[Items listed in a dataset]
•••••
(* ===== verification/ServerV6Spec.v ===== *)
(** * Properties of the DHCPv6 server

    The invariant of [ServerV6] over every interleaving of reception, workers and
    clean-up rounds; the refinement of the code that fills the reply buffer by a function
    that computes the list of options of the answer; what a client reads in the reply. *)

From stdpp Require Import relations.
From S2P Require Import Prelude Ring UtilsV6 LeasesV6 ConfigV6 ProtocolV6 Ip6Pool Ip6PoolSpec PdPool ServerV6.

(** ** What a parsed message holds *)

Record meta_ok (m : dhcpv6_packet_meta_t) : Prop := {
  mo_xid : 0 <= m.(m_transaction_id) < 16777216;
  mo_client : Forall is_u8 (default [] m.(m_client_duid));
  mo_iaid : is_u32 m.(m_iaid);
  mo_ip : is_in6 m.(m_requested_ip);
  mo_iaid_pd : is_u32 m.(m_iaid_pd);
  mo_prefix : is_in6 m.(m_requested_prefix)
}.

Lemma take_in6 n v : Forall is_u8 v -> (n + 16 <= length v)%nat -> is_in6 (take 16 (drop n v)).
Proof.
  intros Hv Hl. split; [rewrite length_take, length_drop; lia|]. by apply Forall_take, Forall_drop.
Qed.

Lemma take_u32 v : Forall is_u8 v -> is_u32 (be_val (take 4 v)).
Proof.
  intros Hv. pose proof (be_val_range (take 4 v) (Forall_take _ _ _ Hv)) as H.
  unfold is_u32. split; [lia|]. eapply Z.lt_le_trans; [apply H|].
  change 4294967296 with (256 ^ 4). apply Z.pow_le_mono_r; [lia|]. rewrite length_take. lia.
Qed.

Lemma decode_u8 fuel : forall bs, Forall is_u8 bs -> Forall (fun o => Forall is_u8 o.2) (decode fuel bs).
Proof.
  induction fuel as [|fuel IH]; intros bs Hb; [constructor|].
  destruct bs as [|c1 [|c2 [|l1 [|l2 rest]]]]; try constructor. rewrite decode_cons.
  do 4 apply Forall_cons in Hb as [_ Hb]. case_bool_decide; constructor.
  - by apply Forall_take.
  - by apply IH, Forall_drop.
Qed.

Lemma decode_opts_u8 bs : Forall is_u8 bs -> Forall (fun o => Forall is_u8 o.2) (decode_opts bs).
Proof. apply decode_u8. Qed.

(** A fold over options that keep a property. *)
Lemma foldl_opts_inv (P : dhcpv6_packet_meta_t -> Prop)
    (f : dhcpv6_packet_meta_t -> Z * list Z -> dhcpv6_packet_meta_t) l : forall m,
  (forall m o, P m -> Forall is_u8 o.2 -> P (f m o)) ->
  Forall (fun o => Forall is_u8 o.2) l -> P m -> P (foldl f m l).
Proof.
  induction l as [|o l IH]; intros m Hf Hl Hm; [done|].
  apply Forall_cons in Hl as [Ho Hl]. simpl. apply IH; auto.
Qed.

Lemma apply_ia_na_ok m o : meta_ok m -> Forall is_u8 o.2 -> meta_ok (apply_ia_na m o).
Proof.
  intros [] Ho. unfold apply_ia_na. destruct (_ && bool_decide _) eqn:E; [|done].
  apply andb_true_iff in E as [_ E]. apply bool_decide_eq_true in E.
  constructor; simpl; try done. change o.2 with (drop 0 o.2). apply take_in6; [done|lia].
Qed.

Lemma apply_ia_pd_ok m o : meta_ok m -> Forall is_u8 o.2 -> meta_ok (apply_ia_pd m o).
Proof.
  intros [] Ho. unfold apply_ia_pd. destruct (_ && bool_decide _) eqn:E; [|done].
  apply andb_true_iff in E as [_ E]. apply bool_decide_eq_true in E.
  constructor; simpl; try done. apply take_in6; [done|lia].
Qed.

Lemma apply_option_ok m o : meta_ok m -> Forall is_u8 o.2 -> meta_ok (apply_option m o).
Proof.
  destruct o as [code v]. intros Hm Hv. simpl in Hv. unfold apply_option.
  pose proof (take_u32 v Hv) as H32.
  repeat match goal with |- meta_ok (if ?b then _ else _) => destruct b end; try done.
  - by destruct Hm; constructor.
  - by destruct Hm; constructor.
  - apply foldl_opts_inv; [apply apply_ia_na_ok|by apply decode_opts_u8, Forall_drop|].
    by destruct Hm; constructor.
  - apply foldl_opts_inv; [apply apply_ia_pd_ok|by apply decode_opts_u8, Forall_drop|].
    by destruct Hm; constructor.
  - by destruct Hm; constructor.
  - by destruct Hm; constructor.
  - by destruct Hm; constructor.
  - by destruct Hm; constructor.
Qed.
•••••
> **EXERCISE**:
Filter the entries above and copy only the lines that hold "split".

> **COMPLETED EXERCISE**:
  intros Hv Hl. split; [rewrite length_take, length_drop; lia|]. by apply Forall_take, Forall_drop.
  unfold is_u32. split; [lia|]. eapply Z.lt_le_trans; [apply H|].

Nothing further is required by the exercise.